Activity:
How do the lines below between the ones holding "Module File." and "InsertRequirement.text := ClassificationItem.text", inclusive, read? Give them again exactly, with no other lines.
══ Dataset excerpts ══
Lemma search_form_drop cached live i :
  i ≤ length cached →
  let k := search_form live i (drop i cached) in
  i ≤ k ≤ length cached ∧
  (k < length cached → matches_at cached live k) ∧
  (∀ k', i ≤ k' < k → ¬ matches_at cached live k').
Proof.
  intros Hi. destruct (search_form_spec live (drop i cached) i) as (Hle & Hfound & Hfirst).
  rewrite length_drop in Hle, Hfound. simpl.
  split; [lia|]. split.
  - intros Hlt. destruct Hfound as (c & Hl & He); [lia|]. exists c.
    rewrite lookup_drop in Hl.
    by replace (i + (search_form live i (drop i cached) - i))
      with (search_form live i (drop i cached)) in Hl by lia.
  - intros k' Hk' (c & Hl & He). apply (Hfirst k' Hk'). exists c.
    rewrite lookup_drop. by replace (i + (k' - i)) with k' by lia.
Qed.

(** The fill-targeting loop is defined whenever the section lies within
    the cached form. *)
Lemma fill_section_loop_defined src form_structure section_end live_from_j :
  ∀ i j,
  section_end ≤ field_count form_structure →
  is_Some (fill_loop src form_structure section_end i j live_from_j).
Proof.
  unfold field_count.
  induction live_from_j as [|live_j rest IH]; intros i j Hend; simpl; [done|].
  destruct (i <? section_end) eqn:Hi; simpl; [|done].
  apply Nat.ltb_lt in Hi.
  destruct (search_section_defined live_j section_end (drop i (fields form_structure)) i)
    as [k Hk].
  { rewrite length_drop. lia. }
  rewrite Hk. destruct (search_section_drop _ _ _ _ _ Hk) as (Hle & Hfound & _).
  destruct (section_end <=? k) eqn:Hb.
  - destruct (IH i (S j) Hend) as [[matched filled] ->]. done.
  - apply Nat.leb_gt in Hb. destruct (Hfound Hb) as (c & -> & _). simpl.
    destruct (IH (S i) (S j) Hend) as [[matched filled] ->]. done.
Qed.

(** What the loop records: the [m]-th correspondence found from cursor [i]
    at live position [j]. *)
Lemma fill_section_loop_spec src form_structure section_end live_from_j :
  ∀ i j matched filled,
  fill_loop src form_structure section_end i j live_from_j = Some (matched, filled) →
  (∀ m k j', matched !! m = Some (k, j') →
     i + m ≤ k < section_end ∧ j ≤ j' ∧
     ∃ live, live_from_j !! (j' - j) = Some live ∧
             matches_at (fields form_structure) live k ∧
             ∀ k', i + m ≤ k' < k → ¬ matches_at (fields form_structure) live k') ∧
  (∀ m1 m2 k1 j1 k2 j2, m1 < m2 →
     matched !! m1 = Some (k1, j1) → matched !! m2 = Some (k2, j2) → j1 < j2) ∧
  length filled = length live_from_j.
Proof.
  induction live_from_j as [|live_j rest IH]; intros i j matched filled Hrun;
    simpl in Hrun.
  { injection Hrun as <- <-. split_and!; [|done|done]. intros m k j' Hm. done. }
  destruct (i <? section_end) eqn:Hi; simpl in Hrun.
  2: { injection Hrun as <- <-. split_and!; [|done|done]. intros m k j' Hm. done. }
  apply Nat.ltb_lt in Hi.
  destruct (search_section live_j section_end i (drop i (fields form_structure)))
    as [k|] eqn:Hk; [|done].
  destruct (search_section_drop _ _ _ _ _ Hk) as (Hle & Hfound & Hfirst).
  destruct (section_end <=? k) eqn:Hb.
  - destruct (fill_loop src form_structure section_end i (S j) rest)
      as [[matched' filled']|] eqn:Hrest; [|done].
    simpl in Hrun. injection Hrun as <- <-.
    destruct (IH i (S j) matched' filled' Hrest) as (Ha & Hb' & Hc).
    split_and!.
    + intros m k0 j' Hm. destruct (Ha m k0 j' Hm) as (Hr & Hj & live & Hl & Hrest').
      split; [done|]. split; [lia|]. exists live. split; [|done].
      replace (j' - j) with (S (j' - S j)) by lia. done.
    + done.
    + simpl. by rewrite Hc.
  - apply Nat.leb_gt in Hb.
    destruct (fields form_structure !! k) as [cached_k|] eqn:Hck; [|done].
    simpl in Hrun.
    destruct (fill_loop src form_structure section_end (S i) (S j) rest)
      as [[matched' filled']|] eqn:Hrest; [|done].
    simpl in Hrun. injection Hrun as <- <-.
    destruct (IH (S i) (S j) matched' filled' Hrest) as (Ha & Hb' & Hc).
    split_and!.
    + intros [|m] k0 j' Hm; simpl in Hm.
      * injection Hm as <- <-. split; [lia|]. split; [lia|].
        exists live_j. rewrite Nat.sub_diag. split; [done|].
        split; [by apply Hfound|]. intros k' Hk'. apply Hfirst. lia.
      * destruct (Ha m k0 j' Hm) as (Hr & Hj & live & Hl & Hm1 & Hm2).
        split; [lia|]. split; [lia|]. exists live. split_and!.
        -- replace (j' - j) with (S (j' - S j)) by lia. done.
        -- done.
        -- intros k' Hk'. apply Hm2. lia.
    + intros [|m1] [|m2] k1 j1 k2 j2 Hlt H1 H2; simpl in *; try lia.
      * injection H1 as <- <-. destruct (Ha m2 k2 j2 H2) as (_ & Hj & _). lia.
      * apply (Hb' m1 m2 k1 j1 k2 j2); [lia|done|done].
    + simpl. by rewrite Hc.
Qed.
═══
══ Dataset excerpts ══
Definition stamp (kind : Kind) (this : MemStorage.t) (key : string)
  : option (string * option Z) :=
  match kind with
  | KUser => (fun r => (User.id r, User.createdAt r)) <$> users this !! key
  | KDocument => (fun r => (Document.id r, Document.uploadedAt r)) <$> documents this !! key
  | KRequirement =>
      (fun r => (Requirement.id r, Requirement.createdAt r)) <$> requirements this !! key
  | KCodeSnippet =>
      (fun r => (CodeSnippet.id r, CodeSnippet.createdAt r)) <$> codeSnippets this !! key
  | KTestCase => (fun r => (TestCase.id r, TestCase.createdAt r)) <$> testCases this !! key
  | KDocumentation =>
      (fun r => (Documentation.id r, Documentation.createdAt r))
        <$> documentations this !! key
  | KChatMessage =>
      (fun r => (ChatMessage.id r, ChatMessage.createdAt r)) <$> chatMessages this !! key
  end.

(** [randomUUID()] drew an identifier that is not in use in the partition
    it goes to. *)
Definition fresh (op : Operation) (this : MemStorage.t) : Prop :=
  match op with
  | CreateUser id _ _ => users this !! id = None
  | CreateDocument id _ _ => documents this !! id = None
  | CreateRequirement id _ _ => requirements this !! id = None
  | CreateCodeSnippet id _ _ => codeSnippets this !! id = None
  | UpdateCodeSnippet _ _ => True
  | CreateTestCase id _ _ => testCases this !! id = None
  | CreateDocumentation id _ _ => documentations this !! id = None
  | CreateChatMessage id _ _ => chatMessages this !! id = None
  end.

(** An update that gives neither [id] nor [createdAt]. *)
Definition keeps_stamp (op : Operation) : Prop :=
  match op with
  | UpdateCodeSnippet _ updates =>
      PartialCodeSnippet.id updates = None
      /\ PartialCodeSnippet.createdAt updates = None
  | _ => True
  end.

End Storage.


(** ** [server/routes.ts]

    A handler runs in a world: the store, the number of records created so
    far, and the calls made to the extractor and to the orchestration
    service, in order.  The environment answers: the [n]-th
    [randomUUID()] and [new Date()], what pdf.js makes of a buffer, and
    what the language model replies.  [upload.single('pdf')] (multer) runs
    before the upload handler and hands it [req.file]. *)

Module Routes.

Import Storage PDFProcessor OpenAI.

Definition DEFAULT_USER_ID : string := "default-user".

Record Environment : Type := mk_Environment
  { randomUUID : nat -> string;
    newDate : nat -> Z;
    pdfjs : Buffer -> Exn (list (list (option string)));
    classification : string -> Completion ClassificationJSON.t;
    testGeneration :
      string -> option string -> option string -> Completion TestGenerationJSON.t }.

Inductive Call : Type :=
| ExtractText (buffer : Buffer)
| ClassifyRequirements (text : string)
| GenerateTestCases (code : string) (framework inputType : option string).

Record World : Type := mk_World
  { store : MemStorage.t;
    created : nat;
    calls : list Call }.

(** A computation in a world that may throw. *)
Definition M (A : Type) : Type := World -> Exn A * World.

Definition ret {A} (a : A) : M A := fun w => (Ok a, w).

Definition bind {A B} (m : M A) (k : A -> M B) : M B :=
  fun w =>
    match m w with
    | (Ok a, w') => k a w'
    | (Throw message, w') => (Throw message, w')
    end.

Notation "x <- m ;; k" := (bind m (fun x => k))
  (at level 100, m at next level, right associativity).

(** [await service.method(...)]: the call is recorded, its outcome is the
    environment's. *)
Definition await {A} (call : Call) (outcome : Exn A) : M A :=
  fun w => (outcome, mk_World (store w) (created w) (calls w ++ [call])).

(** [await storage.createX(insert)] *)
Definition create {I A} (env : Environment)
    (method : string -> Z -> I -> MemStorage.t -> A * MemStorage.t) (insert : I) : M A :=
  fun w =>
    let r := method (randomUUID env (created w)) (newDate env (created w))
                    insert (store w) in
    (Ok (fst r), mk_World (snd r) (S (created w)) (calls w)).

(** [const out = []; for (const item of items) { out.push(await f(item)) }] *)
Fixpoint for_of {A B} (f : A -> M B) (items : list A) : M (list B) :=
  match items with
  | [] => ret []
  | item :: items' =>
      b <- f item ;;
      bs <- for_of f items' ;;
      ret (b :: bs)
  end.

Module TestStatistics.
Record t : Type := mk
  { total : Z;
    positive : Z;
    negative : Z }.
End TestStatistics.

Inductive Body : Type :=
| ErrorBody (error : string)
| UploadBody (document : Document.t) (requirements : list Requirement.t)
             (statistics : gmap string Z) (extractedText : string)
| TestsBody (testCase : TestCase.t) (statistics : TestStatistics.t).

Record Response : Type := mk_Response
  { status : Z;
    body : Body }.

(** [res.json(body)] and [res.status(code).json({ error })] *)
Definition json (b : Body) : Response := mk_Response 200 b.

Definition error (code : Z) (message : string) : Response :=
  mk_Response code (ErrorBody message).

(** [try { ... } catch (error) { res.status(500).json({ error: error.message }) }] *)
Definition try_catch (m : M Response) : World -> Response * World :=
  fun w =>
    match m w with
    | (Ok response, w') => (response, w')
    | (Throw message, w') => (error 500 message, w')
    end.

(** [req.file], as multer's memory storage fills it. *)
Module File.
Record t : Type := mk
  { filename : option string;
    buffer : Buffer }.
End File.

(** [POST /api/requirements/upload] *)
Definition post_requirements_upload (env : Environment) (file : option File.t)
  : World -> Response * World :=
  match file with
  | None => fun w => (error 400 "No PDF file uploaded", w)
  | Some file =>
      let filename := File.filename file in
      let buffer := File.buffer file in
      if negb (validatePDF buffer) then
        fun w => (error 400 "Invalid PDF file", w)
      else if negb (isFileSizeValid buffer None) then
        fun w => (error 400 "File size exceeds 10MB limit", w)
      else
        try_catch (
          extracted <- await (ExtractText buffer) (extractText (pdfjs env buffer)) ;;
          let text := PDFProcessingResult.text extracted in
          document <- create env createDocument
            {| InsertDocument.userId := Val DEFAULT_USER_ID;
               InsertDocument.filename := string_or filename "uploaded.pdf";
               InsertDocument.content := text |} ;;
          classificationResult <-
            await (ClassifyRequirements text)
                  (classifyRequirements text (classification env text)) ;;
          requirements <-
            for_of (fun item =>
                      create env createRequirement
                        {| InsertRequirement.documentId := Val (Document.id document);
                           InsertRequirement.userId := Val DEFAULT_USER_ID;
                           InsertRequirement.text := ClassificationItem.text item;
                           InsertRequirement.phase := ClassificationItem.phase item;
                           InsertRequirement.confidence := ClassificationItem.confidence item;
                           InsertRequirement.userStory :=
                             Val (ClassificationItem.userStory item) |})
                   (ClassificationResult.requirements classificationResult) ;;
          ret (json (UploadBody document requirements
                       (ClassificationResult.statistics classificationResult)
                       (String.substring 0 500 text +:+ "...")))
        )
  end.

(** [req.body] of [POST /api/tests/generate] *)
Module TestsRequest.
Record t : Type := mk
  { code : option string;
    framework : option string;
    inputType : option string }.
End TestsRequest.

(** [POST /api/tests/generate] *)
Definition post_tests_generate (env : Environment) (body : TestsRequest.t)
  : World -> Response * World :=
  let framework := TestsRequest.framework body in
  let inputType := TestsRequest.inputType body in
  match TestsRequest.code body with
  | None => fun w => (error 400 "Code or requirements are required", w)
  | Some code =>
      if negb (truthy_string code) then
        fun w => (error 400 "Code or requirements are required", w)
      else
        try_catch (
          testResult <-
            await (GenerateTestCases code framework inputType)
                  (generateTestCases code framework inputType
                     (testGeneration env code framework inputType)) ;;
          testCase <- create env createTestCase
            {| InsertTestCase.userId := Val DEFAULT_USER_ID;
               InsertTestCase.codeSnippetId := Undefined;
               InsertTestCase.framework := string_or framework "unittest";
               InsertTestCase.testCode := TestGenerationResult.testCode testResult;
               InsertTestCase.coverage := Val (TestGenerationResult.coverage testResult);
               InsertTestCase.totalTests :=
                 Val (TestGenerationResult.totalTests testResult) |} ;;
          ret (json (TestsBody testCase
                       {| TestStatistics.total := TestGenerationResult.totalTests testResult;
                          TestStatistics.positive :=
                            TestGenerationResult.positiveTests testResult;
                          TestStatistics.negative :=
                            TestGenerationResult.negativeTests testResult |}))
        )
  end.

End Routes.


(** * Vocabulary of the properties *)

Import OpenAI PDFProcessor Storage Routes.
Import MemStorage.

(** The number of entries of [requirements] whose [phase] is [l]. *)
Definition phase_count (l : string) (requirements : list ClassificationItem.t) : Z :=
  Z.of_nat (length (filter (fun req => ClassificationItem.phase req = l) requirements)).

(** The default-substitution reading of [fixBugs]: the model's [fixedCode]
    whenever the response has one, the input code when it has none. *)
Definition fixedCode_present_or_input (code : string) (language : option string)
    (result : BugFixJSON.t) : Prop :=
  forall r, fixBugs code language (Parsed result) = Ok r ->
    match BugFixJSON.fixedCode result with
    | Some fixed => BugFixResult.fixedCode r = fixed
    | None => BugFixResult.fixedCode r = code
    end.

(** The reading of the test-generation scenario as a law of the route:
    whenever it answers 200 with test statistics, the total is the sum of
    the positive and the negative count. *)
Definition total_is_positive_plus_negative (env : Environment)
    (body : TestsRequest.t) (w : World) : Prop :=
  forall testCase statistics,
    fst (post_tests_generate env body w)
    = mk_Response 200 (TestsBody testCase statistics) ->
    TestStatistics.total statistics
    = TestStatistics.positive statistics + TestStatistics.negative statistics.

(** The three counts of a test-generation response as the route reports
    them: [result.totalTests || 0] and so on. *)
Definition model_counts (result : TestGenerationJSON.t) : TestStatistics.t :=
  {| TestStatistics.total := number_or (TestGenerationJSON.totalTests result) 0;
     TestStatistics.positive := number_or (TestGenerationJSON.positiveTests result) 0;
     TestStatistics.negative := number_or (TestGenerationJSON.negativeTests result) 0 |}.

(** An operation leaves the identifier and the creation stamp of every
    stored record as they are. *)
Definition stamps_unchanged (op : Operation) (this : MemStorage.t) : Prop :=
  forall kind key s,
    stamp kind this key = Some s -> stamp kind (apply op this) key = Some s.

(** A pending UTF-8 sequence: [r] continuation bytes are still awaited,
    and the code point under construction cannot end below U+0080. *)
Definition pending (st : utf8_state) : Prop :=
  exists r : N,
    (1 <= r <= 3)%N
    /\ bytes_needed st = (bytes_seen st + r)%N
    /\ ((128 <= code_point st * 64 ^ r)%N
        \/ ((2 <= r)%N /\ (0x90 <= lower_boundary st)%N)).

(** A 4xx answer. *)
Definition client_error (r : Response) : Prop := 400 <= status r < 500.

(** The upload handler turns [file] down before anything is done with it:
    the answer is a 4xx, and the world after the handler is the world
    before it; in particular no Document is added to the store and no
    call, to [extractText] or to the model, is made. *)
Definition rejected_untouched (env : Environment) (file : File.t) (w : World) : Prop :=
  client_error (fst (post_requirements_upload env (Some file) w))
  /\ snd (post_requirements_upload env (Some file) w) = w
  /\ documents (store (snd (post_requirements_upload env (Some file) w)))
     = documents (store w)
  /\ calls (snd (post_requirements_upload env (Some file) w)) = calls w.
═══
══ Dataset excerpts ══
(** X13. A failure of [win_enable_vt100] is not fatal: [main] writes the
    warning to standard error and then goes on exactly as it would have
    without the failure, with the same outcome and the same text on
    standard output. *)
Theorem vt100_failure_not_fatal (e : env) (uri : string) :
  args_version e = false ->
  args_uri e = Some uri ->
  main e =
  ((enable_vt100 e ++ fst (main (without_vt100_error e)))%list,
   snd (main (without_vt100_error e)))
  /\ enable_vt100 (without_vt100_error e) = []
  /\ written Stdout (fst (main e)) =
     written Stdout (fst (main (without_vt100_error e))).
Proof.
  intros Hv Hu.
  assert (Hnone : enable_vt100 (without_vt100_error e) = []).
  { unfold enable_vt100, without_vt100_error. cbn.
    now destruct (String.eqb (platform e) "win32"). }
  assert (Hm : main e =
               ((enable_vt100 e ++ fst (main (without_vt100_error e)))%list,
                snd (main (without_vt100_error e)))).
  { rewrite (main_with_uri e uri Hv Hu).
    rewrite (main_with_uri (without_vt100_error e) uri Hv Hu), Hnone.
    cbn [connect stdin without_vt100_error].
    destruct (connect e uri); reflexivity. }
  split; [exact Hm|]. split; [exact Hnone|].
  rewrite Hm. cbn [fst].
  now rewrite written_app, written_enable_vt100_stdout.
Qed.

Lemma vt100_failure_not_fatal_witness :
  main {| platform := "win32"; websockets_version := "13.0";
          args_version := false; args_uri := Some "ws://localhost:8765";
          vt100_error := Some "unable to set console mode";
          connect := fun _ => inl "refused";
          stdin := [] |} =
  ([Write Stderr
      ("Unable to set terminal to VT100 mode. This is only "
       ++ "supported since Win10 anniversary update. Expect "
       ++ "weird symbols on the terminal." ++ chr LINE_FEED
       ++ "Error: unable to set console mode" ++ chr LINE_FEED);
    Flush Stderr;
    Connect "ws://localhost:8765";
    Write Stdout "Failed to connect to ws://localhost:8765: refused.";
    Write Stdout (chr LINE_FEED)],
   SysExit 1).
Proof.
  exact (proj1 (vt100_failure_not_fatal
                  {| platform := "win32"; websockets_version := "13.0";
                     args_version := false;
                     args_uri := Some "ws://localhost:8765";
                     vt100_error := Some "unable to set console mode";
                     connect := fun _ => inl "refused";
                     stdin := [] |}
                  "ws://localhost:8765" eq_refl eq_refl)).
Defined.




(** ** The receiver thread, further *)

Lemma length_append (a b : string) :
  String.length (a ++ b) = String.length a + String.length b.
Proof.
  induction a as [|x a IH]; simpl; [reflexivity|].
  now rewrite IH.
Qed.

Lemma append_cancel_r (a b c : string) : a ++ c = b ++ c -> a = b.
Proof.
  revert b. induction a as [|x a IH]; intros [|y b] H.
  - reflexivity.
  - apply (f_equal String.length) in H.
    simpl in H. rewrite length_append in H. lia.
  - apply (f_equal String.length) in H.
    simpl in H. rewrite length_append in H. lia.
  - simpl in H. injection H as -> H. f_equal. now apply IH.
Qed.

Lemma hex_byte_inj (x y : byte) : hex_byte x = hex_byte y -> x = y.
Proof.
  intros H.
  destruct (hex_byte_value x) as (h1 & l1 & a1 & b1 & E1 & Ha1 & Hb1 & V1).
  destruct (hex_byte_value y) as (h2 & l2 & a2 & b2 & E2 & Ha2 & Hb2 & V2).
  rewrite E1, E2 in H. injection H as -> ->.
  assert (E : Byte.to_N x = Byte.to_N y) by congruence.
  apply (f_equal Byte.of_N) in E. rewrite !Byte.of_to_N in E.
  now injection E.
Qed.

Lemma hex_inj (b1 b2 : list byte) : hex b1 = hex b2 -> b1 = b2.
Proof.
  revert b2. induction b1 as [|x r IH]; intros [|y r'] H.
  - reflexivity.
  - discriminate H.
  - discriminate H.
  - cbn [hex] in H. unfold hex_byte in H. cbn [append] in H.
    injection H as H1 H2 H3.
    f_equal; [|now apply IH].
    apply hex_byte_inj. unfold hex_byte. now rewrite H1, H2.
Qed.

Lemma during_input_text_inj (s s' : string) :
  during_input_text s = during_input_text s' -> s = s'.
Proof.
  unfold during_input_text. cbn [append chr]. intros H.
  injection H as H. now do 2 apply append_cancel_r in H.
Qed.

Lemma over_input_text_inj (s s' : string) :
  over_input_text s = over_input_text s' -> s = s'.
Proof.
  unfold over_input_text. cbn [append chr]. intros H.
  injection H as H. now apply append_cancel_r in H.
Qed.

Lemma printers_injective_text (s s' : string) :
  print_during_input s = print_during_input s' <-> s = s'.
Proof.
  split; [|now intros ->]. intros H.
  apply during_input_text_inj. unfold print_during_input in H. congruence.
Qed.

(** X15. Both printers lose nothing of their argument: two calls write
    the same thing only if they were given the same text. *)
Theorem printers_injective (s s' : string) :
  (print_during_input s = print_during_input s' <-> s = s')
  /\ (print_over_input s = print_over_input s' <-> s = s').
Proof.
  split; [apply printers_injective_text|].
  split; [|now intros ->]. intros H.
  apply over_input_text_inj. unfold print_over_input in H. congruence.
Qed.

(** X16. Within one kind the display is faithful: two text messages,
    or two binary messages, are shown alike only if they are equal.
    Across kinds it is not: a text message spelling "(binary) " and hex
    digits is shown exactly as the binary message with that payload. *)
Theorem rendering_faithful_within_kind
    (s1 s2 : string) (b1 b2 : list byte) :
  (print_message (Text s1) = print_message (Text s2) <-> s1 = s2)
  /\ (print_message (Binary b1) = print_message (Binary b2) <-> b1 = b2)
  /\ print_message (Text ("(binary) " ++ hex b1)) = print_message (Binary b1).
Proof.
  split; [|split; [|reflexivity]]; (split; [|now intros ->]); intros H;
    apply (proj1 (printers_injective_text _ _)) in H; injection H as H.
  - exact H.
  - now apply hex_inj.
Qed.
═══
Expected answer:
Module File.
Record t : Type := mk
  { filename : option string;
    buffer : Buffer }.
End File.

(** [POST /api/requirements/upload] *)
Definition post_requirements_upload (env : Environment) (file : option File.t)
  : World -> Response * World :=
  match file with
  | None => fun w => (error 400 "No PDF file uploaded", w)
  | Some file =>
      let filename := File.filename file in
      let buffer := File.buffer file in
      if negb (validatePDF buffer) then
        fun w => (error 400 "Invalid PDF file", w)
      else if negb (isFileSizeValid buffer None) then
        fun w => (error 400 "File size exceeds 10MB limit", w)
      else
        try_catch (
          extracted <- await (ExtractText buffer) (extractText (pdfjs env buffer)) ;;
          let text := PDFProcessingResult.text extracted in
          document <- create env createDocument
            {| InsertDocument.userId := Val DEFAULT_USER_ID;
               InsertDocument.filename := string_or filename "uploaded.pdf";
               InsertDocument.content := text |} ;;
          classificationResult <-
            await (ClassifyRequirements text)
                  (classifyRequirements text (classification env text)) ;;
          requirements <-
            for_of (fun item =>
                      create env createRequirement
                        {| InsertRequirement.documentId := Val (Document.id document);
                           InsertRequirement.userId := Val DEFAULT_USER_ID;
                           InsertRequirement.text := ClassificationItem.text item;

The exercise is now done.